Ermittler des deutschen Zollkriminalamts haben in der vergangenen Woche 15 Wohn- und Geschäftsräume der Firma Finfisher im In- und Ausland durchsucht. Dies berichtet 'BR24'. Die Staatsanwaltschaft München ermittle wegen "des Verdachts des Verstosses gegen das Aussenwirtschaftsgesetz gegen Geschäftsführer und Mitarbeiter der Finfisher GmbH und mindestens zweier weiterer Firmen", sagte eine Sprecherin auf Anfrage von 'BR' und 'NDR'.
Die Gesellschaft für Freiheitsrechte (GFF), Reporter ohne Grenzen, Netzpolitik.org und das European Center for Constitutional and Human Rights werfen dem Unternehmen vor, Spionage-Software ohne Genehmigung an die Türkei geliefert zu haben. Die von Finfisher programmierte Spähsoftware Finspy sei 2017 auf einer türkischen Webseite eingesetzt worden, die als Mobilisierungsforum für die Oppositionsbewegung getarnt war. Damit seien unter anderem Computer und Smartphones der grössten Oppositionspartei CHP ausgespäht worden. Die privaten Organisationen hatten deswegen 2019 Strafanzeige eingereicht.

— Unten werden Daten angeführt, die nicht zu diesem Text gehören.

(** * chromite/buildbot/validation_pool.py: the validation pool

    A shallow embedding of [ValidationPool] and of the properties of its
    life cycle: the tree gate with its retry loop, the two acquisition
    paths, the apply phase, the submit phase and the failure handlers.

    Python's effects are made explicit.  Every call that leaves the module
    (urllib, time, logging, the Gerrit helper, the methods of a change)
    appends an event to a chronological trace; what the outside world
    answers is read from an environment of oracles; exceptions are a result
    constructor. *)

From stdpp Require Import base option list strings gmap.
From Stdlib Require Import ZArith Lia.

Local Open Scope Z_scope.

(** ** Exceptions and the state-and-exception monad *)

(** The exception classes that the module raises, catches or lets through. *)
Inductive Exn :=
  | TreeIsClosedException
  | IOError
  | ValueError
  | KeyError
  | TypeError
  | ApplyPatchException
  | RunCommandError.

#[global] Instance Exn_eq_dec : EqDecision Exn.
Proof. solve_decision. Defined.

(** The message [TreeIsClosedException.__init__] hands to [Exception]. *)
Definition TreeIsClosedException_message : string :=
  "TREE IS CLOSED.  PLEASE SET TO OPEN OR THROTTLED TO COMMIT".

Inductive Res (A : Type) :=
  | Ret (a : A)
  | Raise (e : Exn).
Arguments Ret {A} a.
Arguments Raise {A} e.

(** A computation over a state [S]: it returns or raises, and in both
    cases leaves a state behind. *)
Definition M (S A : Type) : Type := S → Res A * S.

#[global] Instance M_ret {S} : MRet (M S) := λ A a s, (Ret a, s).

#[global] Instance M_bind {S} : MBind (M S) := λ A B f m s,
  match m s with
  | (Ret a, s') => f a s'
  | (Raise e, s') => (Raise e, s')
  end.

Definition raise {S A} (e : Exn) : M S A := λ s, (Raise e, s).

(** [try: body except handles: handler]; an exception that the clause does
    not name goes on to the caller. *)
Definition try_except {S A} (body : M S A) (handles : Exn → bool)
    (handler : M S A) : M S A := λ s,
  match body s with
  | (Ret a, s') => (Ret a, s')
  | (Raise e, s') => if handles e then handler s' else (Raise e, s')
  end.

Definition is_IOError (e : Exn) : bool := bool_decide (e = IOError).
Definition is_ApplyPatchException (e : Exn) : bool :=
  bool_decide (e = ApplyPatchException).
Definition is_RunCommandError (e : Exn) : bool :=
  bool_decide (e = RunCommandError).
Definition is_TreeIsClosedException (e : Exn) : bool :=
  bool_decide (e = TreeIsClosedException).

(** ** Data *)

(** A change of the review system, by its identity. *)
Record Change := mkChange {
  project : string;
  change_id : string;
  commit : string;
}.

#[global] Instance Change_eq_dec : EqDecision Change.
Proof. solve_decision. Defined.

(** [gerrit_helper.GerritHelper(internal)]. *)
Record GerritHelper := mkGerritHelper { internal : bool }.

#[global] Instance GerritHelper_eq_dec : EqDecision GerritHelper.
Proof. solve_decision. Defined.

(** The instance variables of a [ValidationPool]. *)
Record Pool := mkPool {
  changes : list Change;
  gerrit_helper : option GerritHelper;
  dryrun : bool;
}.

(** A value found in the decoded status dictionary: only strings can
    compare equal to ['open'] or ['throttled']. *)
Inductive JVal :=
  | JStr (s : string)
  | JNonStr.

#[global] Instance JVal_eq_dec : EqDecision JVal.
Proof. solve_decision. Defined.

(** What [json.load] returns: a dictionary, or a value that is none. *)
Inductive Json :=
  | JObj (d : gmap string JVal)
  | JNonObj.

(** What reading and decoding the body of a response does. *)
Inductive BodyOutcome :=
  | LoadRaises (e : Exn)
  | Loaded (j : Json).

(** What one [urllib.urlopen] does. *)
Inductive HttpOutcome :=
  | UrlopenRaises (e : Exn)
  | Response (code : Z) (body : BodyOutcome).

(** An element [<pending_commit>] of a manifest with its three attributes. *)
Record PendingCommit := mkPendingCommit {
  pc_project : string;
  pc_change_id : string;
  pc_commit : string;
}.

Inductive LogRecord :=
  | CouldNotGetStatus (url : string)
  | HadToAttempt (url : string) (attempt : Z)
  | NotAppliedCleanly
  | WillBeSubmitted (c : Change)
  | DidNotApplyCleanly (c : Change)
  | ValidationFailedAll
  | ValidationFailedFor (c : Change).

(** The calls that leave the module, in the order they happen. *)
Inductive Event :=
  | EvUrlopen (url : string)
  | EvSleep (seconds : Z)
  | EvWarn (r : LogRecord)
  | EvLogInfo (r : LogRecord)
  | EvLogDebug (r : LogRecord)
  | EvGerritHelper (internal : bool)
  | EvGrabChangesReadyForCommit (h : GerritHelper) (branch : string)
  | EvFilterProjectsNotInSourceTree (h : GerritHelper) (raw : list Change)
      (buildroot : string)
  | EvParseManifest (manifest : string)
  | EvGrabPatchFromGerrit (h : GerritHelper) (project change commit : string)
  | EvApply (c : Change) (directory : string) (trivial : bool)
  | EvPrintLink (c : Change)
  | EvSubmit (c : Change) (h : option GerritHelper) (dryrun : bool)
  | EvHandleCouldNotApply (c : Change) (h : option GerritHelper) (dryrun : bool)
  | EvHandleCouldNotSubmit (c : Change) (h : option GerritHelper)
      (dryrun : bool)
  | EvHandleCouldNotVerify (c : Change) (h : option GerritHelper)
      (dryrun : bool).

#[global] Instance LogRecord_eq_dec : EqDecision LogRecord.
Proof. solve_decision. Defined.

#[global] Instance Event_eq_dec : EqDecision Event.
Proof. solve_decision. Defined.

(** The answers of the outside world. *)
Record Env := mkEnv {
  (** what the n-th request of the run meets *)
  urlopen_result : nat → HttpOutcome;
  changes_ready : GerritHelper → string → list Change;
  projects_in_source_tree : GerritHelper → list Change → string → list Change;
  manifest_commits : string → list PendingCommit;
  patch_from_gerrit : GerritHelper → string → string → string → Change;
  (** does [change.Apply(directory, trivial=True)] raise ApplyPatchException *)
  apply_raises : Change → string → bool;
  (** does [change.Submit] raise RunCommandError *)
  submit_raises : Change → bool;
  (** the order in which the interpreter iterates over a set, given its
      elements *)
  set_iteration : list Change → list Change;
}.

(** The state outside a pool: the trace, the number of requests issued and
    the class attribute [ValidationPool.GLOBAL_DRYRUN]. *)
Record World := mkWorld {
  trace : list Event;
  requests : nat;
  GLOBAL_DRYRUN : bool;
}.

(** The assignments [pool.changes = cs] and [pool.gerrit_helper = h]. *)
Definition with_changes (pool : Pool) (cs : list Change) : Pool :=
  mkPool cs (gerrit_helper pool) (dryrun pool).

Definition with_gerrit_helper (pool : Pool) (h : GerritHelper) : Pool :=
  mkPool (changes pool) (Some h) (dryrun pool).

Definition emit (e : Event) : M World unit := λ w,
  (Ret (), mkWorld (trace w ++ [e]) (requests w) (GLOBAL_DRYRUN w)).

Definition read_GLOBAL_DRYRUN : M World bool := λ w, (Ret (GLOBAL_DRYRUN w), w).

(** An instance method runs over its [self] and the world. *)
Abbreviation Meth := (M (Pool * World)).

Definition in_world {A} (m : M World A) : Meth A := λ '(self, w),
  match m w with
  | (r, w') => (r, (self, w'))
  end.

Definition get_self : Meth Pool := λ '(self, w), (Ret self, (self, w)).

Definition set_changes (cs : list Change) : Meth unit := λ '(self, w),
  (Ret (), (with_changes self cs, w)).

(** ** Loops *)

(** [for x in xs: body] with a body that runs to its end every time. *)
Fixpoint for_each {S X} (xs : list X) (body : X → M S unit) : M S unit :=
  match xs with
  | [] => mret ()
  | x :: xs' => body x;; for_each xs' body
  end.

(** How the body of a [for] inside a function ends: at its end, or at a
    [return]. *)
Inductive Flow (R : Type) :=
  | Continue
  | Return (r : R).
Arguments Continue {R}.
Arguments Return {R} r.

(** [for x in xs: body] as the last statement of a function: [Some r] when
    the body returned [r], [None] when the loop ran out and the function
    ends without a [return], which gives Python's [None]. *)
Fixpoint for_in {S X R} (xs : list X) (body : X → M S (Flow R))
    : M S (option R) :=
  match xs with
  | [] => mret None
  | x :: xs' =>
      f ← body x;
      match f with
      | Continue => for_in xs' body
      | Return r => mret (Some r)
      end
  end.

Finfisher habe eine Parallelstruktur im Ausland aufgebaut

Finfisher darf die Überwachungssoftware Finspy zwar innerhalb der EU weitergeben, seit 2015 jedoch nur nach Genehmigung in Nicht-EU-Staaten. Recherchen von 'NDR' und 'BR' würden nun zeigen, dass Finfisher-Manager offenbar eine Art Parallelstruktur im Ausland aufgebaut haben könnten, um Export-Einschränkungen zu umgehen.
"Daten aus dem Handelsregister Malaysias belegen, dass Stephan Oelkers, einer der Geschäftsmänner hinter Finfisher, im Jahr 2015 dort eine Firma mit dem Namen Raedarius M8 Limited gegründet hatte. Zum Geschäftszweck gehörten unter anderem 'Lösungen im Bereich der Kommunikations- und Informationstechnologie' und 'Vertrieb und Verkauf'", so 'BR24'.

Überwachungssoftware nach Brasilien geliefert

Im Jahr 2019 habe die Regierung von Jair Bolsonaro in Brasilien Überwachungssoftware im Wert von 850'000 US-Dollar bei Raedarius M8 gekauft. In verschiedenen Firmen-Datenbanken würden sich zudem Spuren zu weiteren Raedarius-M8-Firmen finden: eine gleichnamige Firma in Bulgarien, je eine mit leicht anderem Namen in Pakistan und Dubai.
'BR' und 'NDR' hätten ausführliche Anfragen an Finfisher und Raedarius M8 geschickt, aber keine Antworten erhalten. Unklar sei derzeit deshalb auch, ob der Quellcode der Software im Rahmen der Durchsuchungen übergeben wurde, wie eine mit dem Fall vertraute Person berichtet habe.